Why Use Debt Consolidation Loan?
When looking at debt consolidation as a way to manage your personal finances and possibly remove financial stress, Match Financial can help. Compare multiple lenders for debt consolidation to get your finances under control by paying off other debts.
This type of loan works best for consumers when the interest rate of such a loan is lower than existing debts, such as high-interest credit cards or other loans. The interest rate provided to you by a lender depends on your credit profile, and rates vary by lender. Lender rates often depend on your credit history and ability to repay as well.
When debt consolidation is done correctly, you are able to save money every month, pay down your debt faster, and eventually be free of the burden your cards and loans created. There are several ways to work with debt in order to consolidate.
How to Consolidate Debt?
There may be different methods in figuring out to consolidate debt, but the fundamentals are the same. To consolidate debt you will combine various medical loans, credit cards and other unsecured debt into a single monthly payment with a lower monthly interest rate.

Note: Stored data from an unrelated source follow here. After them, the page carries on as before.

Lemma window_va_ok own v a sp hint n lo hi va :
  vm_ok own v → user_space v a sp → 0 < lo → lo mod PAGE_SIZE = 0 → 0 ≤ n →
  window_va (as_regions sp) hint n lo hi = inr va → va mod PAGE_SIZE = 0 ∧ lo ≤ va ∧ va + n ≤ hi.
Proof.
  intros Hok Hus Hlo Hm Hn. unfold window_va. case_if Eh.
  - case_if Ez; intros [= Ev]. destruct (free_va_window own v a sp lo hi n va) as (? & ? & ? & ?); try done; lia.
  - case_if Em; [done|]. case_if Eo; intros [= <-]. split_and!; [done|lia..].
Qed.

Lemma set_v_m_id v : set_v_m (v_m v) v = v.
Proof. by destruct v. Qed.
Lemma vm_ok_tlb ext own v ops : vm_ok_ext ext own v → vm_ok_ext ext own (set_v_m (set_tlb_ops ops (v_m v)) v).
Proof. intros [Ht Hf Hv Hu Hp Hs Ho Hms Hsh]. split; try done. destruct Ht. by split. Qed.

(** What [VmmMapMemObj] needs of the object: a reference more fits its count, and a device
    lies in the physical address space. *)
Definition mappable (x : MemObject) : Prop :=
  0 ≤ m_ref_count x < 2 ^ 32 - 1 ∧
  (m_kind x = MEMKIND_DEVICE → 0 ≤ m_phys_base x ∧ 0 ≤ m_size x ∧ m_phys_base x + m_size x ≤ 2 ^ 32 - PAGE_SIZE).

Section map_obj.
Context (own : gmap Z frame_owner) (v : vst) (a : Z) (sp : AddressSpace) (m : Z) (x : MemObject).
Context (Hok : vm_ok own v) (Hus : user_space v a sp) (Hx : mems (v_k v) !! m = Some x) (Hmap : mappable x).

(** The space object keeps its address space, and its handle table. *)
Definition obj_post (Q : Z + Z → vst → Prop) : Prop := ∀ r v', vm_ok own v' → same_spaces (v_k v) (v_k v') → Q r v'.

Lemma wp_map_shared prot_ limit hint Q : m_kind x = MEMKIND_SHARED → obj_post Q → wp (map_shared a m x prot_ limit hint) Q v.
Proof.
  intros Hk HQ. unfold map_shared. case_if Eu; [wp_step; by apply HQ|]. wp_step. apply (wp_get_as v a sp); [apply Hus|].
  set (n := w32 (m_page_count x * PAGE_SIZE)). assert (n mod PAGE_SIZE = 0 ∧ 0 ≤ n) as [Hnm Hn].
  { destruct (ms_page _ _ _ (vm_mems _ _ _ Hok) m x Hx Hk) as (_ & Hc & _). unfold n. rewrite w32_small by (unfold PAGE_SIZE; lia).
    split; [apply Z.mod_mul; done|unfold PAGE_SIZE; lia]. }
  destruct (window_va _ _ _ _ _) as [err|va] eqn:Ew; [wp_step; by apply HQ|].
  destruct (window_va_ok own v a sp hint n USER_MMAP_BASE USER_DEVICE_BASE va) as (Hva & Hlo & Hhi); try done.
  unfold USER_MMAP_BASE, USER_DEVICE_BASE in *.
  wp_step. apply (wp_AddRegion own v a sp); simpl; try done; try lia.
  - by apply vm_ok_pend.
  - split_and!; try done; [unfold r_end, USER_VA_TOP; simpl; lia|apply user_prot].
  - intros _. exists x. split; [done|]. split; [apply Hmap|done].
  - intros k' H1 H2 H3. cbn [negb]. wp_step. apply HQ; [by apply vm_ok_k|done].
  - intros v' vec Hok' _ _ _ H3 _. cbn [negb]. wp_step. by apply HQ.
Qed.

Lemma wp_map_device prot_ limit hint Q : m_kind x = MEMKIND_DEVICE → obj_post Q → wp (map_device a m x prot_ limit hint) Q v.
Proof.
  intros Hk HQ. unfold map_device. wp_step. apply (wp_get_as v a sp); [apply Hus|].
  set (n := align_up (m_size x) PAGE_SIZE). destruct Hmap as [Hrc Hdev]. destruct (Hdev Hk) as (Hd1 & Hd2 & Hd3).
  destruct (align_up_least (m_size x)) as (Hn1 & Hnm & Hn2); [lia|]. fold n in Hn1, Hnm, Hn2.
  assert (m_phys_base x + n ≤ 2 ^ 32) as Hpn.
  { specialize (Hn2 (PAGE_SIZE * ((m_size x + PAGE_SIZE - 1) / PAGE_SIZE))). unfold PAGE_SIZE in *. Z.div_mod_to_equations. lia. }
  destruct (window_va _ _ _ _ _) as [err|va] eqn:Ew; [wp_step; by apply HQ|].
  destruct (window_va_ok own v a sp hint n USER_DEVICE_BASE USER_DEVICE_LIMIT va) as (Hva & Hlo & Hhi); try done; try lia.
  unfold USER_DEVICE_BASE, USER_DEVICE_LIMIT in *.
  set (r := mkRegion va n (Z.lor prot_ VM_PROT_USER) limit VM_MEM_DEVICE VM_BACKING_NONE VM_FLAG_NONE m 0).
  assert (user_region r) as Hur by (split_and!; try done; [unfold r_end, USER_VA_TOP; simpl; lia|apply user_prot]).
  destruct (decide (n = 0)) as [Hn0|Hn0].
  { rewrite Hn0. unfold VmmMapRange. wp_step. apply wp_on_m. cbn [Z.eqb]. wp_step. cbn [negb]. wp_step. rewrite set_v_m_id. by apply HQ. }
  wp_step. apply wp_on_m.
  apply (wp_VmmMapRange (λ _, []) (pend a r) own own v a sp r va (m_phys_base x) n); try done; try lia.
  { by apply vm_ok_pend. }
  { right. unfold pend. rewrite decide_True by done. by left. }
  { intros s' k Hnx _ _. cbn [negb]. wp_step. apply HQ; [apply Hnx|done]. }
  intros s' Hnx _ Hsecs _. cbn [negb]. wp_step. set (v1 := set_v_m s' v).
  apply (wp_AddRegion own v1 a sp r); try done; try (simpl; lia); [apply Hnx|..].
  - intros _. by exists x.
  - intros k' H1 H2 H3. cbn [negb]. wp_step. set (v2 := set_v_k k' v1). apply wp_on_m.
    assert (vm_ok_ext (pend a r) own v2) as Hok2 by (apply vm_ok_k; [done|done|apply Hnx]).
    apply (wp_VmmUnmapRange (pend a r) own v2 Hok2 a sp Hus r); try done; try (simpl; lia).
    { destruct Hsecs as [[? ?]|Hin]; [by left|right]. intros y [Hy Hym] Hd. destruct (Hin y Hy Hym) as [_ Hd']. discriminate (eq_trans (eq_sym Hd') Hd). }
    intros _ s'' Hnx' Hnone. wp_step. apply HQ; [|done].
    apply (vm_ok_unpend own (set_v_m s'' v2) a sp r r); try done. apply Hnx'.
  - intros v' vec Hok' _ _ _ H3 _. cbn [negb]. unfold flush_tlb. wp_step. apply wp_on_m. wp_step. wp_step. apply HQ; [by apply vm_ok_tlb|done].
Qed.
End map_obj.

Lemma same_spaces_live v v' i a sp : same_spaces (v_k v) (v_k v') → v_as v' !! a = Some sp → as_type sp = ADDRESS_SPACE_USER →
  ∀ sp0, live_space v i a sp0 → live_space v' i a sp.
Proof. intros [Hs _] H1 H2 sp0 [H _]. split; [by rewrite Hs|done]. Qed.

Lemma wp_on_mem v m x Q : pmm_frees (v_k v) = [] → mems (v_k v) !! m = Some x → Q x v → wp (on_k (mem m)) Q v.
Proof.
  intros Hf Hs HQ. apply wp_on_k. unfold mem, deref. wp_step. wp_step. rewrite Hs. wp_step. by rewrite drain_same.
Qed.

Lemma wp_set_entry_va own v i s slot va Q :
  vm_ok own v → spaces (v_k v) !! i = Some s → (∀ k', vm_ok own (set_v_k k' v) → Q tt (set_v_k k' v)) → wp (set_entry_va i slot va) Q v.
Proof.
  intros Hok Hs HQ. unfold set_entry_va. apply wp_on_k. unfold upd_space, space, deref. wp_step. wp_step. wp_step. rewrite Hs. wp_step.
  wp_step. set (k' := set_spaces _ _). replace (drain k' v) with (set_v_k k' v).
  - apply HQ. apply vm_ok_k; [done|apply Hok|done].
  - pose proof (vm_frees _ _ _ Hok) as Hf. unfold k', drain. simpl. rewrite Hf. destruct v as [[] [] ? ? ?]. simpl in *. by subst.
Qed.

Lemma wp_VmmMapMemObj own v i s a sp slot e prot_ hint Q :
  vm_ok own v → spaces (v_k v) !! i = Some s → s_as s = Some a → user_space v a sp →
  HandleTableGet (s_handle_table s) slot = Some e →
  (obj e ≠ 0 → ∃ x, mems (v_k v) !! obj e = Some x ∧ mappable x) →
  (∀ r v', vm_ok own v' → Q r v') → wp (VmmMapMemObj i slot prot_ hint) Q v.
Proof.
  intros Hok Hs Ha Hus He Hobj HQ. pose proof (vm_frees _ _ _ Hok) as Hf. unfold VmmMapMemObj. wp_step. apply (wp_on_space v i s); [done..|].
  rewrite He. do 3 (apply wp_if; intros ?; [wp_step; by apply HQ|]). b2p. destruct Hobj as (x & Hx & Hm); [done|].
  wp_step. apply (wp_as_of v i a sp); [done|split; [by exists s|done]|]. wp_step. apply (wp_on_mem v (obj e) x); [done..|].
  assert (obj_post own v (λ r v', wp match r with inl err => ret (err, 0) | inr va => set_entry_va i slot va ;; ret (ZUZU_OK, va) end Q v')) as Hpost.
  { intros [err|va] v' Hok' [Hsp _]; [wp_step; by apply HQ|]. wp_step. apply (wp_set_entry_va own v' i s); [done|by rewrite Hsp|].
    intros k' Hok''. wp_step. by apply HQ. }
  wp_step. destruct (m_kind x) eqn:Ek; [wp_step; wp_step; by apply HQ|by apply (wp_map_device own v a sp)|by apply (wp_map_shared own v a sp)].
Qed.

(** * Unmapping *)

(** A region of anonymous memory whose frames are being given back. *)
Definition released (r : VirtMemRegion) : VirtMemRegion :=
  mkRegion (vaddr_start r) (size r) (prot r) (max_prot r) (memtype r) VM_BACKING_NONE (flags r) (backing r) (backing_page_offset r).

Section release.
Context (a : Z) (sp : AddressSpace) (r : VirtMemRegion) (Hur : user_region r) (Hr0 : 0 ≤ vaddr_start r).

Lemma vm_ok_release own v i j p :
  vm_ok_ext (pend a (released r)) own v → user_space v a sp → 0 ≤ i < 2048 → 0 ≤ j < 256 → contains r (page_va i j) →
  tr (v_m v) (sp_root sp) i j = Some p → page_ok own sp r i j p → owner r = VM_BACKING_ANON →
  vm_ok_ext (pend a (released r)) (delete (pte_pa p) own) v.
Proof.
  intros [Ht Hf Hv Hu Hp Hs Ho Hm Hsh] Hus Hi Hj Hc Htr (Hpte & Hwx & Han) Hown. specialize (Han Hown). split; try done.
  - intros b q i' j' p' Hb Hi' Hj' Htr'. destruct (Hp b q i' j' p' Hb Hi' Hj' Htr') as (r' & Hr' & Hc' & Hpte' & Hwx' & Han').
    destruct (decide (b = a ∧ i' = i ∧ j' = j)) as [(-> & -> & ->)|Hne].
    + assert (q = sp) as -> by (destruct Hb, Hus; congruence). exists (released r). split; [right; unfold pend; rewrite decide_True by done; by left|].
      split; [done|]. rewrite Htr in Htr'. injection Htr' as <-. split_and!; done.
    + exists r'. split_and!; auto. split_and!; auto. intros Hown'. specialize (Han' Hown').
      rewrite lookup_delete_ne; [done|]. intros Heq. rewrite <- Heq, Han in Han'. injection Han' as Hroot -> ->. apply Hne.
      split; [|done]. eapply roots_distinct; [done|apply Hb|apply Hus|done].
  - intros q o [_ Hq]%lookup_delete_Some. by eapply Ho.
  - destruct Hm as [H1 H2 H3 H4]. split; try done. intros m' x Hx Hk. destruct (H2 m' x Hx Hk) as (Hl & Hn & Hpg).
    split; [done|]. split; [done|]. intros i' Hi' Hz. specialize (Hpg i' Hi' Hz). rewrite lookup_delete_ne; [done|congruence].
Qed.

Lemma wp_free_anon n : ∀ own v x Q,
  vm_ok_ext (pend a (released r)) own v → user_space v a sp → owner r = VM_BACKING_ANON →
  vaddr_start r ≤ x → x mod PAGE_SIZE = 0 → r_end r - x ≤ PAGE_SIZE * Z.of_nat n →
  (∀ i j p, 0 ≤ i < 2048 → 0 ≤ j < 256 → x ≤ page_va i j < r_end r → tr (v_m v) (sp_root sp) i j = Some p → page_ok own sp r i j p) →
  (∀ own' s', vm_ok_ext (pend a (released r)) own' (set_v_m s' v) → Q tt s') →
  wp (free_anon (pt_root_physaddr sp) (r_end r) n x) Q (v_m v).
Proof.
  induction n as [|n IH]; intros own v x Q Hok Hus Hown Hx Hxm Hn Hpg HQ; cbn [free_anon]; (case_if E; b2p; cbn [negb];
    [wp_step; apply (HQ own); by rewrite set_v_m_id|]); [lia|].
  destruct Hur as (_ & _ & Hre & _). unfold USER_VA_TOP in Hre.
  assert (0 ≤ L1_IDX x < 2048) as Hi by (apply user_idx; unfold USER_VA_TOP; lia).
  pose proof (L2_IDX_range x) as Hj. pose proof (page_va_idx x ltac:(lia) Hxm) as Hpv.
  assert (w32 (x + PAGE_SIZE) = x + PAGE_SIZE) as -> by (apply w32_small; unfold PAGE_SIZE; lia).
  assert ((x + PAGE_SIZE) mod PAGE_SIZE = 0) as Hxm' by (unfold PAGE_SIZE in *; Z.div_mod_to_equations; lia).
  wp_step. apply (wp_Translate (U := self (roots v) (v_m v)) (roots v) sp);
    [eapply roots_in, Hus|apply Hok|by eapply user_valid|lia|].
  destruct (tr_at sp (v_m v) x) as [p|] eqn:Etr.
  2: { cbn [Z.eqb negb]. wp_step. apply wp_when; [done|]. intros _. apply (IH own); try done; [unfold PAGE_SIZE; lia|lia|].
       intros i j p Hi' Hj' Hr. apply Hpg; [done..|unfold PAGE_SIZE in *; lia]. }
  rewrite Hxm, Z.add_0_r. assert (page_ok own sp r (L1_IDX x) (L2_IDX x) p) as Hpo by (apply Hpg; [done..|lia|done]).
  pose proof Hpo as (_ & _ & Han). specialize (Han Hown). pose proof (vm_own _ _ _ Hok _ _ Han) as Hfr.
  rewrite (proj2 (Z.eqb_neq (pte_pa p) 0)) by (destruct Hfr; lia). cbn [negb]. unfold PmmFreeFrame_m. wp_step. apply wp_when; [intros _|done]. wp_step.
  apply (IH (delete (pte_pa p) own) (set_v_m (set_frames (pte_pa p :: frames (v_m v)) (v_m v)) v)); try done; [|unfold PAGE_SIZE; lia|lia|].
  - apply vm_ok_give; [|done|apply lookup_delete_eq].
    apply (vm_ok_release own v (L1_IDX x) (L2_IDX x) p); try done. rewrite Hpv. unfold contains. lia.
  - intros i j q Hi' Hj' Hr Hq. destruct (Hpg i j q Hi' Hj' ltac:(unfold PAGE_SIZE in *; lia) Hq) as (H1 & H2 & H3).
    split_and!; [done|done|]. intros _. rewrite lookup_delete_ne; [by apply H3|]. intros Heq. specialize (H3 Hown).
    rewrite <- Heq, Han in H3. injection H3 as <- <-. rewrite Hpv in Hr. unfold PAGE_SIZE in *. lia.
Qed.
End release.

Lemma page_in_region own v a sp r i j p :
  vm_ok own v → user_space v a sp → r ∈ regions (as_regions sp) → 0 ≤ i < 2048 → 0 ≤ j < 256 → contains r (page_va i j) →
  tr (v_m v) (sp_root sp) i j = Some p → page_ok own sp r i j p.
Proof.
  intros Hok Hus Hr Hi Hj Hc Htr. destruct (vm_page _ _ _ Hok a sp i j p Hus Hi Hj Htr) as (q & [Hq|?%elem_of_nil] & Hcq & Hp); [|done].
  by rewrite <- (contains_eq (as_regions sp) q r (page_va i j) (vm_vec _ _ _ Hok a sp (proj1 Hus)) Hq Hr Hcq Hc).
Qed.

Lemma wp_VmmUnmapUserRegion own v i a sp va Q :
  vm_ok own v → live_space v i a sp → 0 ≤ va < 2 ^ 32 →
  (∀ rc v', (∃ own', vm_ok own' v') → Q rc v') → wp (VmmUnmapUserRegion i va) Q v.
Proof.
  intros Hok Hl Hva HQ. pose proof Hl as [(s & Hs & Ha) Hus]. pose proof (vm_vec _ _ _ Hok a sp (proj1 Hus)) as Hvec.
  pose proof (vm_frees _ _ _ Hok) as Hf. unfold VmmUnmapUserRegion. wp_step. apply (wp_as_of v i a sp); [done..|].
  wp_step. apply (wp_get_as v a sp); [apply Hus|]. destruct (wp_find _ Hvec va Hva) as (o & -> & Ho).
  destruct o as [k|]; [|wp_step; apply HQ; by exists own]. destruct Ho as [Hk Hc].
  set (r := aget (data (as_regions sp)) k) in *. assert (r ∈ regions (as_regions sp)) as Hr by (eapply list_elem_of_lookup_2, (regions_lookup _ Hvec); done).
  case_if E1; b2p; [wp_step; apply HQ; by exists own|]. case_if E2; [wp_step; apply HQ; by exists own|].
  destruct (region_range own v a sp r r (vm_ok_pend own v a r Hok) Hus Hr) as [Hur (Hr0 & Hr1 & Hr2)].
  assert (∀ r' own' v', vm_ok_ext (pend a r') own' v' → user_space v' a sp → vaddr_start r' = vaddr_start r → size r' = size r →
    wp (let! ok := VmmRemoveRegion_ a (vaddr_start r) (size r) in if ok : bool then ret ZUZU_OK else panic) Q v') as Hrem.
  { intros r' own' v' Hok' Hus' Hst Hsi. wp_step. apply (wp_RemoveRegion own' v' a sp r r'); try done.
    intros own'' v'' vec Hok'' _ _ _. wp_step. apply HQ. by exists own''. }
  assert (wp (let! s := on_k (space i) in match find_mapped (s_handle_table s) va (Z.to_nat HANDLE_MAX_SLOTS) 0 with
            | Some i0 => set_entry_va i i0 0 | None => ret tt end)
     (λ _ v', wp (let! ok := VmmRemoveRegion_ a (vaddr_start r) (size r) in if ok : bool then ret ZUZU_OK else panic) Q v') v) as Hother.
  { wp_step. apply (wp_on_space v i s); [done..|]. destruct (find_mapped _ _ _ _) as [slot|].
    - apply (wp_set_entry_va own v i s); [done..|]. intros k' Hok'. apply (Hrem r own); try done. by apply vm_ok_pend.
    - wp_step. apply (Hrem r own); try done. by apply vm_ok_pend. }
  wp_step. destruct (owner r) eqn:Eo; try exact Hother.
  apply wp_on_m. subst va. unfold r_end in Hr2. rewrite w32_small by lia.
  apply (wp_free_anon a sp r Hur Hr0 _ own v); try done.
  - by apply vm_ok_pend.
  - apply Hur.
  - unfold r_end, PAGE_SIZE. Z.div_mod_to_equations. lia.
  - intros i' j p Hi Hj Hin Htr. by eapply page_in_region.
  - intros own' s' Hok'. by apply (Hrem (released r) own').
Qed.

You make the monthly payment for the set amount of time and eventually you will have paid off all of your debts. There are several methods when you are trying to figure out how to consolidate debt. The various approaches are covered below.
How to Use Personal Loans
From how to use personal loans to ways they can help you to pay off debt and more.
Use Assets to Pay off Debt?
Use Assets to Pay off Debt – If you have equity in your home or a large balance in your retirement accounts, you may choose to make a withdrawal from those accounts or arrange a loan against the balance of those accounts to pay off debt.
A loan from your 401k, for example, might be enough to cover all of your smaller debts. The payment for the loan will then either come directly out of your paycheck or you will send it once per month. Be aware that borrowing against your home may put your home at risk if you fail to make payments, which may make this a risky option in the choices for how to consolidate debt.
Transfer Balances to a Credit Card?
If you open a new credit card with a zero percent introductory rate, you can use that cars to pay off other debts. The promotional APR will likely last between twelve and twenty months, so the goal is to transfer debts to the new card and pay off the total balance before the introductory period ends. Having no interest will allow your payment dollars to stretch quite a bit further than you’d expect. Learn more about Balance Transfer Credit Cards
Learn more about credit cards, how they work, and how to choose the right one for you.
Debt Consolidation Loan?
You can take out a new loan specifically for debt consolidation. These are fixed rate loans that usually offer a lower APR than a credit card or short term loan. Apply for a debt consolidation loan if your credit score is in reasonable shape. Then pay off all of your other debts with the proceeds of the loan.
Once everything else is paid off, all you have left is the single monthly payment that should be less than the other debts combined. If you have poor credit, you will have fewer loan options to consider, but shop around and you may be able to find options that work with your situation.
Debt Management Plan?
A debt management plan is not a debt consolidation loan but it might be a good way to figure out how to consolidate debt. A debt management plan is a combination of financial counseling and a payoff strategy. If the credit counselor determines that you are a good fit for the program, he or she will contact your credit cards to negotiate the lowest possible rate. Then the counselor will help you set up a payment program with the non-profit company to gradually pay off your debts. This plan may require closing your credit cards.
What to Know About Personal Loans
Learn how to apply and what you need to know about your credit score or bad credit.
Debt settlement is similar to a debt management plan, but it is the do-it-yourself version and it might have a substantial impact on your credit score. To settle debts, you call your debts and negotiate a pay off amount or a payment that is less than what you actually owe. If you have a credit card balance of $5,000, you might call and negotiate that balance down to $2,800. Then you work on paying off the $2,800 which will clear the debt.
Settled debt is the same as debt forgiveness which can be reported to the IRS as income, and the settled debt will be reflected negatively on your credit report. The stain from the settled debt can last for up to seven years, which makes debt settlement the last choice in how to consolidate debt. Use it only when all other options have failed.
Getting ahead of your debt is always a good idea. Paying down balances is smart and will allow you greater control over your bills and budget on a monthly basis. Once you decide to attack your debt, often the biggest determination is simply how to consolidate debt in a way that works for you.